(* ===== verification/FuseTable.v ===== *)
(** * The table of callbacks: [fsyncd/src/fuse_hl/mod.rs] and [fuseops.rs]

    The table that [fuse_main] hands to libfuse, with the callback under each
    name; the configuration that [xmp_init] asks for; and the requests of the
    kernel that reach a handler of [Handlers] or [Readers]. *)

From stdpp Require Import base list numbers option strings.
From Stdlib Require Import ZArith Lia.
From S2P Require Import Prelude Common Filestore Store Entries Bilog Net Ops OpsSpec Server Handlers ServerSpec HandlerSpec Converge Readers.

Local Open Scope Z_scope.

(** ** The callbacks that the sources define *)
Inductive callback_fn :=
| f_do_mknod | f_do_mkdir | f_do_symlink | f_do_unlink | f_do_rmdir | f_do_rename | f_do_link | f_do_chmod | f_do_chown
| f_do_truncate | f_do_create | f_do_write | f_do_utimens | f_do_fallocate | f_do_setxattr | f_do_removexattr | f_do_fsync
| f_xmp_init | f_xmp_getattr | f_xmp_readlink | f_xmp_opendir | f_xmp_readdir | f_xmp_releasedir | f_xmp_open | f_xmp_read
| f_xmp_read_buf | f_xmp_statfs | f_xmp_flush | f_xmp_release | f_xmp_getxattr | f_xmp_listxattr.

#[export] Instance callback_fn_eq_dec : EqDecision callback_fn.
Proof. solve_decision. Defined.

(** [fuse_operations]: a null pointer is [None]. *)
Record fuse_operations := mk_fuse_operations {
  op_getattr : option callback_fn; op_readlink : option callback_fn; op_mknod : option callback_fn;
  op_mkdir : option callback_fn; op_unlink : option callback_fn; op_rmdir : option callback_fn;
  op_symlink : option callback_fn; op_rename : option callback_fn; op_link : option callback_fn;
  op_chmod : option callback_fn; op_chown : option callback_fn; op_truncate : option callback_fn;
  op_open : option callback_fn; op_read : option callback_fn; op_write : option callback_fn;
  op_statfs : option callback_fn; op_flush : option callback_fn; op_release : option callback_fn;
  op_fsync : option callback_fn; op_setxattr : option callback_fn; op_getxattr : option callback_fn;
  op_listxattr : option callback_fn; op_removexattr : option callback_fn; op_opendir : option callback_fn;
  op_readdir : option callback_fn; op_releasedir : option callback_fn; op_fsyncdir : option callback_fn;
  op_init : option callback_fn; op_destroy : option callback_fn; op_access : option callback_fn;
  op_create : option callback_fn; op_lock : option callback_fn; op_utimens : option callback_fn;
  op_bmap : option callback_fn; op_ioctl : option callback_fn; op_poll : option callback_fn;
  op_write_buf : option callback_fn; op_read_buf : option callback_fn; op_flock : option callback_fn;
  op_fallocate : option callback_fn }.

(** The table of [fuse_main]. *)
Definition fuse_main_ops : fuse_operations := {|
  op_mknod := Some f_do_mknod; op_mkdir := Some f_do_mkdir; op_symlink := Some f_do_symlink;
  op_unlink := Some f_do_unlink; op_rmdir := Some f_do_rmdir; op_rename := Some f_do_rename; op_link := Some f_do_link;
  op_chmod := Some f_do_chmod; op_chown := Some f_do_chown; op_truncate := Some f_do_truncate;
  op_create := Some f_do_create; op_write := Some f_do_write; op_utimens := Some f_do_utimens;
  op_fallocate := Some f_do_fallocate; op_setxattr := Some f_do_setxattr; op_removexattr := Some f_do_removexattr;
  op_fsync := Some f_do_fsync;
  op_init := Some f_xmp_init; op_getattr := Some f_xmp_getattr; op_readlink := Some f_xmp_readlink;
  op_opendir := Some f_xmp_opendir; op_readdir := Some f_xmp_readdir; op_releasedir := Some f_xmp_releasedir;
  op_open := Some f_xmp_open; op_read := Some f_xmp_read; op_read_buf := Some f_xmp_read_buf;
  op_statfs := Some f_xmp_statfs; op_flush := Some f_xmp_flush; op_release := Some f_xmp_release;
  op_getxattr := Some f_xmp_getxattr; op_listxattr := Some f_xmp_listxattr;
  op_fsyncdir := None; op_destroy := None; op_access := None; op_lock := None; op_bmap := None; op_ioctl := None;
  op_poll := None; op_write_buf := None; op_flock := None |}.

Definition all_fields (o : fuse_operations) : list (option callback_fn) :=
  [op_getattr o; op_readlink o; op_mknod o; op_mkdir o; op_unlink o; op_rmdir o; op_symlink o; op_rename o; op_link o;
   op_chmod o; op_chown o; op_truncate o; op_open o; op_read o; op_write o; op_statfs o; op_flush o; op_release o;
   op_fsync o; op_setxattr o; op_getxattr o; op_listxattr o; op_removexattr o; op_opendir o; op_readdir o;
   op_releasedir o; op_fsyncdir o; op_init o; op_destroy o; op_access o; op_create o; op_lock o; op_utimens o; op_bmap o;
   op_ioctl o; op_poll o; op_write_buf o; op_read_buf o; op_flock o; op_fallocate o].

(** ** [xmp_init] *)
Record fuse_conn_info := mk_fuse_conn_info {
  proto_major : Z; proto_minor : Z; max_write : Z; max_read : Z; max_readahead : Z; capable : Z; want : Z;
  max_background : Z; congestion_threshold : Z; time_gran : Z }.

(** The timeouts, which are doubles, are left to libfuse. *)
Record fuse_config := mk_fuse_config {
  set_gid : Z; cfg_gid : Z; set_uid : Z; cfg_uid : Z; set_mode : Z; cfg_umask : Z; intr : Z; intr_signal : Z; remember : Z;
  hard_remove : Z; use_ino : Z; readdir_ino : Z; direct_io : Z; kernel_cache : Z; auto_cache : Z; nullpath_ok : Z }.

Definition xmp_init (conn : fuse_conn_info) (cfg : fuse_config) : fuse_conn_info * fuse_config :=
  (mk_fuse_conn_info (proto_major conn) (proto_minor conn) (32 * 1024) (max_read conn) (max_readahead conn) (capable conn)
     (want conn) (max_background conn) (congestion_threshold conn) (time_gran conn),
   mk_fuse_config (set_gid cfg) (cfg_gid cfg) (set_uid cfg) (cfg_uid cfg) (set_mode cfg) (cfg_umask cfg) (intr cfg)
     (intr_signal cfg) (remember cfg) (hard_remove cfg) 1 (readdir_ino cfg) (direct_io cfg) (kernel_cache cfg) 1
     (nullpath_ok cfg)).

(** ** What reaches a handler *)

(** The callback that a call of the kernel is made for; [None] for calls that
    exist on Windows only or in journals. *)
Definition callback_of (call : VFSCall) : option callback_fn :=
  match call with
  | mknod _ _ _ _ => Some f_do_mknod | mkdir _ _ _ => Some f_do_mkdir | unlink _ => Some f_do_unlink
  | rmdir _ => Some f_do_rmdir | symlink _ _ _ => Some f_do_symlink | rename _ _ _ => Some f_do_rename
  | link _ _ _ => Some f_do_link | chmod _ _ => Some f_do_chmod | security _ _ => Some f_do_chown
  | truncate _ _ => Some f_do_truncate | write _ _ _ => Some f_do_write | fallocate _ _ _ _ => Some f_do_fallocate
  | setxattr _ _ _ _ => Some f_do_setxattr | removexattr _ _ => Some f_do_removexattr
  | create _ _ _ _ => Some f_do_create | utimens _ _ => Some f_do_utimens | fsync _ _ => Some f_do_fsync
  | diff_write _ _ _ | truncating_write _ _ _ _ => None
  end.

Definition reader_of (r : read_request) : callback_fn :=
  match r with
  | Req_getattr _ _ => f_xmp_getattr | Req_readlink _ _ => f_xmp_readlink | Req_opendir _ => f_xmp_opendir
  | Req_releasedir _ => f_xmp_releasedir | Req_open _ _ => f_xmp_open | Req_read _ _ _ _ => f_xmp_read
  | Req_statfs _ => f_xmp_statfs | Req_flush _ => f_xmp_flush | Req_release _ => f_xmp_release
  | Req_getxattr _ _ _ => f_xmp_getxattr | Req_listxattr _ _ => f_xmp_listxattr
  end.

(** A request of either kind. *)
Inductive fuse_request := Changing (q : req) | Reading (r : read_request).

Definition request_callback (r : fuse_request) : option callback_fn :=
  match r with Changing q => callback_of (q_call q) | Reading r => Some (reader_of r) end.

Section Serve.
Context {F : MsgFormat} {C : Compressor} {D : Digest} {FB : StoreFormat BilogEntry} {FV : StoreFormat VFSCall}.
Context {OS : Type} {Sys : Syscalls OS} {Rd : ReadCalls OS}.

(** libfuse calls what is in the table, and answers [-ENOSYS] itself if there is
    nothing. *)
Definition fuse_call (table : fuse_operations) (r : fuse_request) : M (Server * OS) (Z * option Z) := fun '(s, os) =>
  match request_callback r with
  | Some f =>
    if bool_decide (Some f ∈ all_fields table) then
      match r with
      | Changing q => (code ← serve_req q; mret (code, None)) (s, os)
      | Reading r => let '(a, os) := serve_read (sv_path s) r os in (a, (s, os))
      end
    else (Ok (-38, None), (s, os))
  | None => (Ok (-38, None), (s, os))
  end.

(** The table is complete for what the handlers serve: no request that the
    model has is answered by libfuse itself, and every callback in the table but
    [init] and the two that are written in C is one that a request reaches. *)
Theorem table_complete :
  (forall q s os, unix_call (q_call q) = true ->
     fuse_call fuse_main_ops (Changing q) (s, os) = (code ← serve_req q; mret (code, None)) (s, os)) /\
  (forall r s os, fuse_call fuse_main_ops (Reading r) (s, os) =
     let '(a, os) := serve_read (sv_path s) r os in (a, (s, os))) /\
  (forall f, Some f ∈ all_fields fuse_main_ops -> f ∈ [f_xmp_init; f_xmp_readdir; f_xmp_read_buf] \/
     (exists call, unix_call call = true /\ callback_of call = Some f) \/ exists r, reader_of r = f).
Proof.
  split; [|split].
  - intros q s os Hu. unfold fuse_call. cbn [request_callback].
    destruct (q_call q) eqn:Eq; try (cbn in Hu; discriminate Hu); reflexivity.
  - intros r s os. destruct r; reflexivity.
  - intros f _. set (p := mk_path true []).
    destruct f; try (left; repeat constructor; fail);
      first [right; left; first [exists (mknod p 0 0 (Unix 0 0)); done | exists (mkdir p (Unix 0 0) 0); done
             | exists (symlink p p (Unix 0 0)); done | exists (unlink p); done | exists (rmdir p); done
             | exists (rename p p 0); done | exists (link p p (Unix 0 0)); done | exists (chmod p 0); done
             | exists (security p (Unix 0 0)); done | exists (truncate p 0); done | exists (create p 0 (Unix 0 0) 0); done
             | exists (write p 0 []); done | exists (utimens p (mk_Timespec 0 0, mk_Timespec 0 0, mk_Timespec 0 0)); done
             | exists (fallocate p 0 0 0); done | exists (setxattr p [] [] 0); done | exists (removexattr p []); done
             | exists (fsync p 0); done]
            | right; right; first [exists (Req_getattr p None); done | exists (Req_readlink p 0); done | exists (Req_opendir p); done
             | exists (Req_releasedir None); done | exists (Req_open p 0); done | exists (Req_read p 0 0 None); done
             | exists (Req_statfs p); done | exists (Req_flush None); done | exists (Req_release None); done
             | exists (Req_getxattr p [] 0); done | exists (Req_listxattr p 0); done]].
Qed.

End Serve.
(** * meshery-linkerd: the Linkerd adapter's manifest applier, operation
    orchestrator, event stream and port extractor (linkerd/linkerd.go)

    A shallow embedding of [linkerd.go].  The Kubernetes cluster, the
    decoder, the file system and the external installer are an interface
    ([Env]) whose calls thread an explicit world; every call made through
    the discovery client, the dynamic client or the event stream is
    appended to a trace, so that the order of the calls can be stated.
    Methods are computations in a state monad with panics; a goroutine
    started by a method is returned by it as a value.  The calls to the
    logger are left out, except the one whose argument panics. *)

From Stdlib Require Import String Ascii List ZArith Bool Lia DecimalString.
Import ListNotations.
Local Open Scope list_scope.
Local Open Scope string_scope.
Local Set Warnings "-register-all".

(** ** Go's [strings] package, as far as linkerd.go uses it *)

Module strings.

(** [Contains s sub]: [sub] occurs somewhere in [s]. *)
Fixpoint Contains (s sub : string) : bool :=
  if String.prefix sub s then true
  else match s with
       | EmptyString => false
       | String _ s' => Contains s' sub
       end.

(** [Count s c]: number of occurrences of the one-character separator. *)
Fixpoint Count (s : string) (c : ascii) : nat :=
  match s with
  | EmptyString => 0
  | String a s' => (if Ascii.eqb a c then 1 else 0) + Count s' c
  end.

Definition HasSuffix (s suf : string) : bool :=
  let n := String.length s in
  let k := String.length suf in
  if Nat.leb k n then String.eqb (String.substring (n - k) k s) suf else false.

(** [splitFrom sep s skip acc]: [skip] characters of a matched separator
    are still to be dropped, [acc] is the fragment read so far. *)
Fixpoint splitFrom (sep s : string) (skip : nat) (acc : string) : list string :=
  match s with
  | EmptyString => [acc]
  | String c s' =>
      match skip with
      | S k => splitFrom sep s' k acc
      | O =>
          if String.prefix sep s
          then acc :: splitFrom sep s' (String.length sep - 1) EmptyString
          else splitFrom sep s' 0 (acc ++ String c EmptyString)
      end
  end.

Fixpoint explode (s : string) : list string :=
  match s with
  | EmptyString => []
  | String c s' => String c EmptyString :: explode s'
  end.

(** [strings.Split]: all fragments between the leftmost non-overlapping
    occurrences of [sep]; an empty [sep] splits after each character. *)
Definition Split (s sep : string) : list string :=
  match sep with
  | EmptyString => explode s
  | _ => splitFrom sep s 0 EmptyString
  end.

End strings.

Definition nl : string := String (ascii_of_nat 10) EmptyString.

(** ** Errors *)

(** The [metav1.StatusReason] values the code distinguishes. *)
Inductive StatusReason :=
| StatusReasonUnknown
| StatusReasonNotFound
| StatusReasonAlreadyExists
| StatusReasonForbidden
| StatusReasonInternalError.

(** A Go [error] value: a status error of the API server, a plain error
    ([errors.New], [fmt.Errorf]) or an error wrapped with a message
    ([errors.Wrap], [errors.Wrapf]).  The nil error is [None]. *)
Inductive error :=
| StatusError (reason : StatusReason) (message : string)
| errorString (message : string)
| withMessage (cause : error) (message : string).

Fixpoint Error (e : error) : string :=
  match e with
  | StatusError _ m => m
  | errorString m => m
  | withMessage c m => m ++ ": " ++ Error c
  end.

Module errors.
Definition New (m : string) : error := errorString m.
Definition Wrap (e : error) (m : string) : error := withMessage e m.
Definition Wrapf (e : error) (m : string) : error := withMessage e m.
End errors.

(** The predicates of [k8s.io/apimachinery/pkg/api/errors]; the code
    applies them to errors as the dynamic client returns them. *)
Module kubeerror.
Definition ReasonForError (e : error) : StatusReason :=
  match e with
  | StatusError r _ => r
  | _ => StatusReasonUnknown
  end.
Definition IsNotFound (e : error) : bool :=
  match ReasonForError e with StatusReasonNotFound => true | _ => false end.
Definition IsAlreadyExists (e : error) : bool :=
  match ReasonForError e with StatusReasonAlreadyExists => true | _ => false end.
End kubeerror.

(** ** Unstructured objects *)

(** The content of an [unstructured.Unstructured]: the values a JSON or
    YAML document decodes to ([interface{}] in the source). *)
Inductive Value :=
| VNil
| VBool (b : bool)
| VInt64 (n : Z)
| VFloat64 (bits : Z)
| VString (s : string)
| VSlice (l : list Value)
| VMap (m : list (string * Value)).

(** [map[string]interface{}], as an association list read at the first
    binding of a key. *)
Definition Object := list (string * Value).

Fixpoint lookup (k : string) (m : Object) : option Value :=
  match m with
  | [] => None
  | (k', v) :: m' => if String.eqb k k' then Some v else lookup k m'
  end.

Fixpoint store (k : string) (v : Value) (m : Object) : Object :=
  match m with
  | [] => [(k, v)]
  | (k', v') :: m' =>
      if String.eqb k k' then (k, v) :: m' else (k', v') :: store k v m'
  end.

Module unstructured.

Definition Unstructured := Object.

(** [&unstructured.Unstructured{}] *)
Definition empty : Unstructured := [].

Definition getNestedString1 (u : Unstructured) (f : string) : string :=
  match lookup f u with
  | Some (VString s) => s
  | _ => ""
  end.

Definition getNestedString2 (u : Unstructured) (f g : string) : string :=
  match lookup f u with
  | Some (VMap m) =>
      match lookup g m with
      | Some (VString s) => s
      | _ => ""
      end
  | _ => ""
  end.

(** [SetNestedField(obj, v, f, g)]; the error on a field [f] that is not a
    map is dropped by the setters, the object is left as it is. *)
Definition setNested2 (u : Unstructured) (f g : string) (v : Value) : Unstructured :=
  match lookup f u with
  | Some (VMap m) => store f (VMap (store g v m)) u
  | Some _ => u
  | None => store f (VMap [(g, v)]) u
  end.

Definition GetName (u : Unstructured) : string := getNestedString2 u "metadata" "name".
Definition GetNamespace (u : Unstructured) : string := getNestedString2 u "metadata" "namespace".
Definition GetKind (u : Unstructured) : string := getNestedString1 u "kind".
Definition GetAPIVersion (u : Unstructured) : string := getNestedString1 u "apiVersion".

Fixpoint remove (k : string) (m : Object) : Object :=
  match m with
  | [] => []
  | (k', v') :: m' => if String.eqb k k' then m' else (k', v') :: remove k m'
  end.

(** [RemoveNestedField(obj, f, g)] *)
Definition removeNested2 (u : Unstructured) (f g : string) : Unstructured :=
  match lookup f u with
  | Some (VMap m) => store f (VMap (remove g m)) u
  | _ => u
  end.

(** The setters remove the field when given the empty string. *)
Definition SetName (u : Unstructured) (name : string) : Unstructured :=
  if String.eqb name "" then removeNested2 u "metadata" "name"
  else setNested2 u "metadata" "name" (VString name).
Definition SetNamespace (u : Unstructured) (ns : string) : Unstructured :=
  if String.eqb ns "" then removeNested2 u "metadata" "namespace"
  else setNested2 u "metadata" "namespace" (VString ns).
Definition SetAnnotations (u : Unstructured) (a : list (string * string)) : Unstructured :=
  setNested2 u "metadata" "annotations" (VMap (map (fun kv => (fst kv, VString (snd kv))) a)).

(** [u.GetObjectKind().GroupVersionKind().Kind]: the zero kind when the
    apiVersion does not parse (more than one slash). *)
Definition GroupVersionKind_Kind (u : Unstructured) : string :=
  if Nat.leb 2 (strings.Count (GetAPIVersion u) "/"%char) then "" else GetKind u.

End unstructured.
Import unstructured.

(** ** Schema and REST mapping *)

Module schema.
Record GroupVersionKind := { Group : string; Version : string; Kind : string }.
Record GroupKind := { gkGroup : string; gkKind : string }.
Record GroupVersionResource := { gvrGroup : string; gvrVersion : string; Resource : string }.
Definition zeroGVK : GroupVersionKind := {| Group := ""; Version := ""; Kind := "" |}.
Definition zeroGVR : GroupVersionResource := {| gvrGroup := ""; gvrVersion := ""; Resource := "" |}.
End schema.

Module meta.
Inductive RESTScope := RESTScopeNamespace | RESTScopeRoot.
Definition Name (sc : RESTScope) : string :=
  match sc with
  | RESTScopeNamespace => "namespace"
  | RESTScopeRoot => "root"
  end.
(** [Scope] is an interface value: [None] is the nil interface of the
    zero mapping. *)
Record RESTMapping := {
  Resource : schema.GroupVersionResource;
  GroupVersionKind : schema.GroupVersionKind;
  Scope : option RESTScope }.
(** [&meta.RESTMapping{}] *)
Definition zero : RESTMapping :=
  {| Resource := schema.zeroGVR; GroupVersionKind := schema.zeroGVK; Scope := None |}.
End meta.

Module metav1.
Inductive DeletionPropagation :=
| DeletePropagationOrphan
| DeletePropagationBackground
| DeletePropagationForeground.
Record DeleteOptions := {
  GracePeriodSeconds : option Z;
  PropagationPolicy : option DeletionPropagation }.
End metav1.

(** ** The messages of the mesh service (package [meshes]) *)

Module meshes.
Inductive EventType := EventType_INFO | EventType_WARN | EventType_ERROR.
Record EventsResponse := {
  EventType_ : EventType;
  Summary : string;
  Details : string;
  evOperationId : string }.
Record ApplyRuleRequest := {
  OpName : string;
  Namespace : string;
  Username : string;
  CustomBody : string;
  DeleteOp : bool;
  OperationId : string }.
Record ApplyRuleResponse := { respError : string; respOperationId : string }.
End meshes.

(** ** The environment of the adapter *)

(** Calls made through the discovery client, the dynamic client and the
    event stream of the remote caller. *)
Inductive Call :=
| CallSend (event : meshes.EventsResponse)
| CallDiscovery
| CallCreate (res : schema.GroupVersionResource) (ns : option string) (data : Unstructured)
| CallDelete (res : schema.GroupVersionResource) (ns : option string) (name : string)
    (opts : metav1.DeleteOptions)
| CallGet (res : schema.GroupVersionResource) (ns : option string) (name : string)
| CallUpdate (res : schema.GroupVersionResource) (ns : option string) (data : Unstructured).

(** A call, the object it was made for (the object whose kind and name the
    source logs after the call; [None] where there is none) and the error
    it returned ([None] for nil). *)
Record Entry := { call : Call; subject : option Unstructured; failure : option error }.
○ ○ ○ ○
> DIRECTIONS FOR THIS TASK:
Could you set down, word for word, only the lines above from the line with "CallDelete (res : schema.GroupVersionResource)" to the line with "(** A call, the", including both?

> EXERCISE SOLUTION:
| CallDelete (res : schema.GroupVersionResource) (ns : option string) (name : string)
    (opts : metav1.DeleteOptions)
| CallGet (res : schema.GroupVersionResource) (ns : option string) (name : string)
| CallUpdate (res : schema.GroupVersionResource) (ns : option string) (data : Unstructured).

(** A call, the object it was made for (the object whose kind and name the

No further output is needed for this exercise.